UK police corruptly hid failings in Daniel Morgan case: Report

Independent inquiry into 1987 killing accuses London’s Metropolitan Police Service of ‘institutional corruption’.

No one has been brought to justice for Morgan's killing despite five police investigations and an inquest into his murder [Henry Nicholls/Reuters]

The United Kingdom’s Metropolitan Police Service corruptly concealed failings in its investigation into the unsolved murder of Daniel Morgan, an independent inquiry into the case has concluded.

Morgan, a private investigator, was found murdered in a pub car park in southeast London on March 10, 1987. No one has been brought to justice for the killing despite five subsequent police investigations and an inquest.

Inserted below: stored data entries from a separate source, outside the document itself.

(* ===== verification/Script.v ===== *)
(** script/script.h and script/script.cpp: opcodes, script numbers and the
    byte-level operations on scripts.

    A script is the list of its bytes.  An iterator into a script is the suffix
    it points at, so [pc >= end()] is [pc = []] and [CScript(pc, end())] is the
    suffix itself.  [None] is a thrown exception or a failed assertion. *)

From S2P Require Import Prelude.

Abbreviation valtype := (list Z) (only parsing).
Abbreviation CScript := (list Z) (only parsing).

Definition MAX_SCRIPT_ELEMENT_SIZE : Z := 520.

(** Length of a vector as an integer. *)
Definition size {A} (l : list A) : Z := Z.of_nat (length l).

(** ** Opcodes ([enum opcodetype]) *)

Definition OP_0 : Z := 0x00.
Definition OP_FALSE : Z := OP_0.
Definition OP_PUSHDATA1 : Z := 0x4c.
Definition OP_PUSHDATA2 : Z := 0x4d.
Definition OP_PUSHDATA4 : Z := 0x4e.
Definition OP_1NEGATE : Z := 0x4f.
Definition OP_RESERVED : Z := 0x50.
Definition OP_1 : Z := 0x51.
Definition OP_TRUE : Z := OP_1.
Definition OP_2 : Z := 0x52.
Definition OP_3 : Z := 0x53.
Definition OP_4 : Z := 0x54.
Definition OP_5 : Z := 0x55.
Definition OP_6 : Z := 0x56.
Definition OP_7 : Z := 0x57.
Definition OP_8 : Z := 0x58.
Definition OP_9 : Z := 0x59.
Definition OP_10 : Z := 0x5a.
Definition OP_11 : Z := 0x5b.
Definition OP_12 : Z := 0x5c.
Definition OP_13 : Z := 0x5d.
Definition OP_14 : Z := 0x5e.
Definition OP_15 : Z := 0x5f.
Definition OP_16 : Z := 0x60.
Definition OP_NOP : Z := 0x61.
Definition OP_VER : Z := 0x62.
Definition OP_IF : Z := 0x63.
Definition OP_NOTIF : Z := 0x64.
Definition OP_VERIF : Z := 0x65.
Definition OP_VERNOTIF : Z := 0x66.
Definition OP_ELSE : Z := 0x67.
Definition OP_ENDIF : Z := 0x68.
Definition OP_VERIFY : Z := 0x69.
Definition OP_RETURN : Z := 0x6a.
Definition OP_TOALTSTACK : Z := 0x6b.
Definition OP_FROMALTSTACK : Z := 0x6c.
Definition OP_2DROP : Z := 0x6d.
Definition OP_2DUP : Z := 0x6e.
Definition OP_3DUP : Z := 0x6f.
Definition OP_2OVER : Z := 0x70.
Definition OP_2ROT : Z := 0x71.
Definition OP_2SWAP : Z := 0x72.
Definition OP_IFDUP : Z := 0x73.
Definition OP_DEPTH : Z := 0x74.
Definition OP_DROP : Z := 0x75.
Definition OP_DUP : Z := 0x76.
Definition OP_NIP : Z := 0x77.
Definition OP_OVER : Z := 0x78.
Definition OP_PICK : Z := 0x79.
Definition OP_ROLL : Z := 0x7a.
Definition OP_ROT : Z := 0x7b.
Definition OP_SWAP : Z := 0x7c.
Definition OP_TUCK : Z := 0x7d.
Definition OP_CAT : Z := 0x7e.
Definition OP_SUBSTR : Z := 0x7f.
Definition OP_LEFT : Z := 0x80.
Definition OP_RIGHT : Z := 0x81.
Definition OP_SIZE : Z := 0x82.
Definition OP_INVERT : Z := 0x83.
Definition OP_AND : Z := 0x84.
Definition OP_OR : Z := 0x85.
Definition OP_XOR : Z := 0x86.
Definition OP_EQUAL : Z := 0x87.
Definition OP_EQUALVERIFY : Z := 0x88.
Definition OP_RESERVED1 : Z := 0x89.
Definition OP_RESERVED2 : Z := 0x8a.
Definition OP_1ADD : Z := 0x8b.
Definition OP_1SUB : Z := 0x8c.
Definition OP_2MUL : Z := 0x8d.
Definition OP_2DIV : Z := 0x8e.
Definition OP_NEGATE : Z := 0x8f.
Definition OP_ABS : Z := 0x90.
Definition OP_NOT : Z := 0x91.
Definition OP_0NOTEQUAL : Z := 0x92.
Definition OP_ADD : Z := 0x93.
Definition OP_SUB : Z := 0x94.
Definition OP_MUL : Z := 0x95.
Definition OP_DIV : Z := 0x96.
Definition OP_MOD : Z := 0x97.
Definition OP_LSHIFT : Z := 0x98.
Definition OP_RSHIFT : Z := 0x99.
Definition OP_BOOLAND : Z := 0x9a.
Definition OP_BOOLOR : Z := 0x9b.
Definition OP_NUMEQUAL : Z := 0x9c.
Definition OP_NUMEQUALVERIFY : Z := 0x9d.
Definition OP_NUMNOTEQUAL : Z := 0x9e.
Definition OP_LESSTHAN : Z := 0x9f.
Definition OP_GREATERTHAN : Z := 0xa0.
Definition OP_LESSTHANOREQUAL : Z := 0xa1.
Definition OP_GREATERTHANOREQUAL : Z := 0xa2.
Definition OP_MIN : Z := 0xa3.
Definition OP_MAX : Z := 0xa4.
Definition OP_WITHIN : Z := 0xa5.
Definition OP_RIPEMD160 : Z := 0xa6.
Definition OP_SHA1 : Z := 0xa7.
Definition OP_SHA256 : Z := 0xa8.
Definition OP_HASH160 : Z := 0xa9.
Definition OP_HASH256 : Z := 0xaa.
Definition OP_CODESEPARATOR : Z := 0xab.
Definition OP_CHECKSIG : Z := 0xac.
Definition OP_CHECKSIGVERIFY : Z := 0xad.
Definition OP_CHECKMULTISIG : Z := 0xae.
Definition OP_CHECKMULTISIGVERIFY : Z := 0xaf.
Definition OP_NOP1 : Z := 0xb0.
Definition OP_NOP2 : Z := 0xb1.
Definition OP_NOP3 : Z := 0xb2.
Definition OP_NOP4 : Z := 0xb3.
Definition OP_NOP5 : Z := 0xb4.
Definition OP_NOP6 : Z := 0xb5.
Definition OP_NOP7 : Z := 0xb6.
Definition OP_NOP8 : Z := 0xb7.
Definition OP_NOP9 : Z := 0xb8.
Definition OP_NOP10 : Z := 0xb9.
Definition OP_ZEROCOINMINT : Z := 0xc1.
Definition OP_ZEROCOINSPEND : Z := 0xc2.
Definition OP_SMALLINTEGER : Z := 0xfa.
Definition OP_PUBKEYS : Z := 0xfb.
Definition OP_PUBKEYHASH : Z := 0xfd.
Definition OP_PUBKEY : Z := 0xfe.
Definition OP_INVALIDOPCODE : Z := 0xff.

(** ** [CScriptNum] *)
Module CScriptNum.

Definition nMaxNumSize : Z := 4.

(** [set_vch]; [None] is a read past the end. *)
Definition set_vch (vch : valtype) : option Z :=
  match vch with
  | [] => Some 0
  | _ =>
      result ← for_up (length vch) (λ r i, r ← r; x ← vch !! i; Some (Z.lor r (s64 (x ≪ (8 * Z.of_nat i))))) (Some 0);
      back ← last vch;
      Some (if negb (Z.land back 0x80 =? 0)
            then - s64 (Z.land (u64 result) (u64 (Z.lnot (u64 (0x80 ≪ (8 * (size vch - 1)))))))
            else result)
  end.

(** Whether the constructor finds the encoding longer than necessary. *)
Definition not_minimal (vch : valtype) : option bool :=
  back ← last vch;
  if Z.land back 0x7f =? 0 then
    if size vch <=? 1 then Some true
    else x ← vch !! (length vch - 2)%nat; Some (Z.land x 0x80 =? 0)
  else Some false.
(** [CScriptNum(vch, fRequireMinimal)]; [None] is a read past the end, [Some None] the
    thrown [scriptnum_error]. *)
Definition of_vch (vch : valtype) (fRequireMinimal : bool) : option (option Z) :=
  if nMaxNumSize <? size vch then Some None
  else
    bad ← (if fRequireMinimal && (0 <? size vch) then not_minimal vch else Some false);
    if (bad : bool) then Some None else n ← set_vch vch; Some (Some n).

(** [serialize]: [while (absvalue)] pushes at most the eight bytes of a
    [uint64_t]. *)
Fixpoint abs_bytes (fuel : nat) (absvalue : Z) : valtype :=
  match fuel with
  | O => []
  | S fuel =>
      if absvalue =? 0 then [] else Z.land absvalue 0xff :: abs_bytes fuel (absvalue ≫ 8)
  end.

Definition serialize (value : Z) : valtype :=
  if value =? 0 then []
  else
    let neg := value <? 0 in
    let absvalue := u64 (if neg then - value else value) in
    let result := abs_bytes 8 absvalue in
    let back := List.last result 0 in
    if negb (Z.land back 0x80 =? 0) then result ++ [if neg then 0x80 else 0]
    else if neg then <[(length result - 1)%nat := Z.lor back 0x80]> result
    else result.

(** [getint]: clamp to [int]. *)
Definition getint (m_value : Z) : Z :=
  if 2 ^ 31 - 1 <? m_value then 2 ^ 31 - 1
  else if m_value <? - 2 ^ 31 then - 2 ^ 31
  else m_value.

(** [operator+], [operator-] do not test for overflow; [operator+=],
    [operator-=] and the unary [operator-] assert that there is none. *)
Definition add (a b : Z) : Z := s64 (a + b).
Definition sub (a b : Z) : Z := s64 (a - b).
Definition add_assign (m_value rhs : Z) : option Z :=
  if (rhs =? 0) || (0 <? rhs) && (m_value <=? (2 ^ 63 - 1) - rhs)
     || (rhs <? 0) && (- 2 ^ 63 - rhs <=? m_value)
  then Some (m_value + rhs) else None.
Definition sub_assign (m_value rhs : Z) : option Z :=
  if (rhs =? 0) || (0 <? rhs) && (- 2 ^ 63 + rhs <=? m_value)
     || (rhs <? 0) && (m_value <=? (2 ^ 63 - 1) + rhs)
  then Some (m_value - rhs) else None.
Definition neg (m_value : Z) : option Z :=
  if m_value =? - 2 ^ 63 then None else Some (- m_value).

End CScriptNum.

(** ** Building scripts ([operator<<]) *)

(** [operator<<(const std::vector<uint8_t>&)]; sizes are stored little-endian. *)
Definition push_data (b : valtype) : CScript :=
  if size b <? OP_PUSHDATA1 then u8 (size b) :: b
  else if size b <=? 0xff then OP_PUSHDATA1 :: u8 (size b) :: b
  else if size b <=? 0xffff then OP_PUSHDATA2 :: Z_to_little_endian 2 8 (u16 (size b)) ++ b
  else OP_PUSHDATA4 :: Z_to_little_endian 4 8 (u32 (size b)) ++ b.

(** [push_int64] *)
Definition push_int64 (n : Z) : CScript :=
  if (n =? -1) || (1 <=? n) && (n <=? 16) then [u8 (n + (OP_1 - 1))]
  else if n =? 0 then [OP_0]
  else push_data (CScriptNum.serialize n).

(** [DecodeOP_N] and [EncodeOP_N] *)
Definition DecodeOP_N (opcode : Z) : option Z :=
  if opcode =? OP_0 then Some 0
  else if (OP_1 <=? opcode) && (opcode <=? OP_16) then Some (opcode - (OP_1 - 1)) else None.
Definition EncodeOP_N (n : Z) : option Z :=
  if (0 <=? n) && (n <=? 16) then Some (if n =? 0 then OP_0 else OP_1 + n - 1) else None.

(** ** Reading scripts *)

(** Result of [GetOp2]: the return value, [opcodeRet], [*pvchRet] and the
    advanced iterator, which moves even when the call fails. *)
Record op_result := OpResult {
  op_ok : bool;
  op_code : Z;
  op_vch : valtype;
  op_rest : CScript;
}.

(** The tail of [GetOp2]: take [nSize] bytes. *)
Definition take_operand (opcode nSize : Z) (pc : CScript) : op_result :=
  if size pc <? nSize then OpResult false OP_INVALIDOPCODE [] pc
  else OpResult true opcode (take (Z.to_nat nSize) pc) (drop (Z.to_nat nSize) pc).

(** A length of [n] bytes after the opcode. *)
Definition sized_operand (opcode : Z) (n : nat) (pc : CScript) : op_result :=
  if size pc <? Z.of_nat n then OpResult false OP_INVALIDOPCODE [] pc
  else take_operand opcode (le_val 8 (take n pc)) (drop n pc).

Definition GetOp2 (pc : CScript) : op_result :=
  match pc with
  | [] => OpResult false OP_INVALIDOPCODE [] []
  | opcode :: pc =>
      if opcode <=? OP_PUSHDATA4 then
        if opcode <? OP_PUSHDATA1 then take_operand opcode opcode pc
        else if opcode =? OP_PUSHDATA1 then sized_operand opcode 1 pc
        else if opcode =? OP_PUSHDATA2 then sized_operand opcode 2 pc
        else sized_operand opcode 4 pc
      else OpResult true opcode [] pc
  end.

(** [FindAndDelete]: the inner [while] erases copies of [b] at [pc]. *)
Fixpoint erase_copies (fuel : nat) (b pc : CScript) : Z * CScript :=
  match fuel with
  | O => (0, pc)
  | S fuel =>
      if (size b <=? size pc) && bool_decide (take (length b) pc = b)
      then let '(n, pc) := erase_copies fuel b (drop (length b) pc) in (n + 1, pc)
      else (0, pc)
  end.

(** The outer [do ... while (GetOp(pc, opcode))]: [done] holds the bytes before
    [pc].  Every round but the last consumes a byte. *)
Fixpoint find_delete_loop (fuel : nat) (b done pc : CScript) : Z * CScript :=
  let '(n, pc) := erase_copies (length pc) b pc in
  match fuel with
  | O => (n, done ++ pc)
  | S fuel =>
      let r := GetOp2 pc in
      if op_ok r
      then
        let consumed := take (length pc - length (op_rest r)) pc in
        let '(m, s) := find_delete_loop fuel b (done ++ consumed) (op_rest r) in (n + m, s)
      else (n, done ++ pc)
  end.

(** The number of copies deleted and the resulting script. *)
Definition FindAndDelete (script b : CScript) : Z * CScript :=
  match b with
  | [] => (0, script)
  | _ => find_delete_loop (length script) b [] script
  end.

(** [Find] *)
Fixpoint find_loop (fuel : nat) (op : Z) (pc : CScript) : Z :=
  match fuel, pc with
  | S fuel, _ :: _ =>
      let r := GetOp2 pc in
      if op_ok r then (if op_code r =? op then 1 else 0) + find_loop fuel op (op_rest r) else 0
  | _, _ => 0
  end.
Definition Find (script : CScript) (op : Z) : Z := find_loop (length script) op script.

(** [GetSigOpCount(bool fAccurate)] *)
Definition sigops_of (fAccurate : bool) (lastOpcode opcode : Z) : option Z :=
  if (opcode =? OP_CHECKSIG) || (opcode =? OP_CHECKSIGVERIFY) then Some 1
  else if (opcode =? OP_CHECKMULTISIG) || (opcode =? OP_CHECKMULTISIGVERIFY) then
    if fAccurate && (OP_1 <=? lastOpcode) && (lastOpcode <=? OP_16)
    then DecodeOP_N lastOpcode else Some 20
  else Some 0.

Fixpoint sigop_loop (fuel : nat) (fAccurate : bool) (lastOpcode n : Z) (pc : CScript) : option Z :=
  match fuel, pc with
  | S fuel, _ :: _ =>
      let r := GetOp2 pc in
      if op_ok r then
        k ← sigops_of fAccurate lastOpcode (op_code r);
        sigop_loop fuel fAccurate (op_code r) (u32 (n + k)) (op_rest r)
      else Some n
  | _, _ => Some n
  end.
Definition GetSigOpCount (script : CScript) (fAccurate : bool) : option Z :=
  sigop_loop (length script) fAccurate OP_INVALIDOPCODE 0 script.

(** [IsPayToScriptHash], [IsZerocoinMint], [IsZerocoinSpend], [IsUnspendable] *)
Definition IsPayToScriptHash (s : CScript) : bool :=
  (size s =? 23) && (nth 0 s 0 =? OP_HASH160) && (nth 1 s 0 =? 0x14) && (nth 22 s 0 =? OP_EQUAL).
Definition IsZerocoinMint (s : CScript) : bool := (0 <? size s) && (nth 0 s 0 =? OP_ZEROCOINMINT).
Definition IsZerocoinSpend (s : CScript) : bool :=
  match s with [] => false | op :: _ => op =? OP_ZEROCOINSPEND end.
Definition IsUnspendable (s : CScript) : bool := (0 <? size s) && (nth 0 s 0 =? OP_RETURN).

(** [IsPushOnly] *)
Fixpoint push_only_loop (fuel : nat) (pc : CScript) : bool :=
  match fuel, pc with
  | S fuel, _ :: _ =>
      let r := GetOp2 pc in
      if negb (op_ok r) then false
      else if OP_16 <? op_code r then false
      else push_only_loop fuel (op_rest r)
  | _, _ => true
  end.
Definition IsPushOnly (s : CScript) : bool := push_only_loop (length s) s.

(** [GetSigOpCount(const CScript& scriptSig)]: the last push of [scriptSig] is
    the script whose operations are counted. *)
Fixpoint last_push_loop (fuel : nat) (data : valtype) (pc : CScript) : option valtype :=
  match fuel, pc with
  | S fuel, _ :: _ =>
      let r := GetOp2 pc in
      if negb (op_ok r) then None
      else if OP_16 <? op_code r then None
      else last_push_loop fuel (op_vch r) (op_rest r)
  | _, _ => Some data
  end.
Definition GetSigOpCount_p2sh (script scriptSig : CScript) : option Z :=
  if negb (IsPayToScriptHash script) then GetSigOpCount script true
  else match last_push_loop (length scriptSig) [] scriptSig with
       | None => Some 0
       | Some data => GetSigOpCount data true
       end.

(** [IsNormalPaymentScript] ignores the result of [GetOp]. *)
Fixpoint normal_payment_loop (fuel : nat) (i : Z) (pc : CScript) : bool :=
  match fuel, pc with
  | S fuel, _ :: _ =>
      let r := GetOp2 pc in
      let opcode := op_code r in
      if (i =? 0) && negb (opcode =? OP_DUP) then false
      else if (i =? 1) && negb (opcode =? OP_HASH160) then false
      else if (i =? 3) && negb (opcode =? OP_EQUALVERIFY) then false
      else if (i =? 4) && negb (opcode =? OP_CHECKSIG) then false
      else if i =? 5 then false
      else normal_payment_loop fuel (i + 1) (op_rest r)
  | _, _ => true
  end.
Definition IsNormalPaymentScript (s : CScript) : bool :=
  if negb (size s =? 25) then false else normal_payment_loop (length s) 0 s.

London’s Metropolitan Police Service (the MET) has previously admitted that internal corruption hampered the force’s original murder probe.

Tuesday’s report comes eight years after Theresa May, the then-home secretary, in 2013 launched a panel to study the circumstances of the murder, its background and the handling of the case.

While it found no fresh evidence of police involvement in the murder, panel chair Nuala O’Loan was scathing about how the case had been handled.

O’Loan said the MET’s first objective had been to “protect itself” and accused the force of “failing to acknowledge its many failings” in the 34 years since Morgan was killed.

“The family of Daniel Morgan has suffered grievously as a consequence of the failure to bring his murderer or murderers to justice: The unwarranted assurances which they were given, the misinformation which was put into the public domain, and the denial of failings in the investigation,” O’Loan said at a news conference.

“We believe that concealing or denying failings, for the sake of an organisation’s public image is dishonesty, on the part of the organisation, for reputational benefit. This constitutes a form of institutional corruption.”

‘Deeply alarming’

Addressing Parliament on Tuesday in the wake of the report’s publication, Home Secretary Priti Patel said she had asked the MET’s head, Cressida Dick, to provide a detailed response to the panel’s findings.

She described the panel’s report as “deeply alarming” and said the MET had “irreparably damaged the chances of successful prosecution” with its handling of the case to date.

“Daniel Morgan deserved far, far better than this, as did his family,” Patel said.

Morgan’s family issued a statement calling for the MET’s leadership to “take responsibility” for the force’s failings over his case.

“We welcome the recognition that we – and the public at large – have been failed over the decades by a culture of corruption and cover-up in the Metropolitan Police, an institutionalised corruption that has permeated successive regimes in the Metropolitan Police and beyond to this day,” the statement said.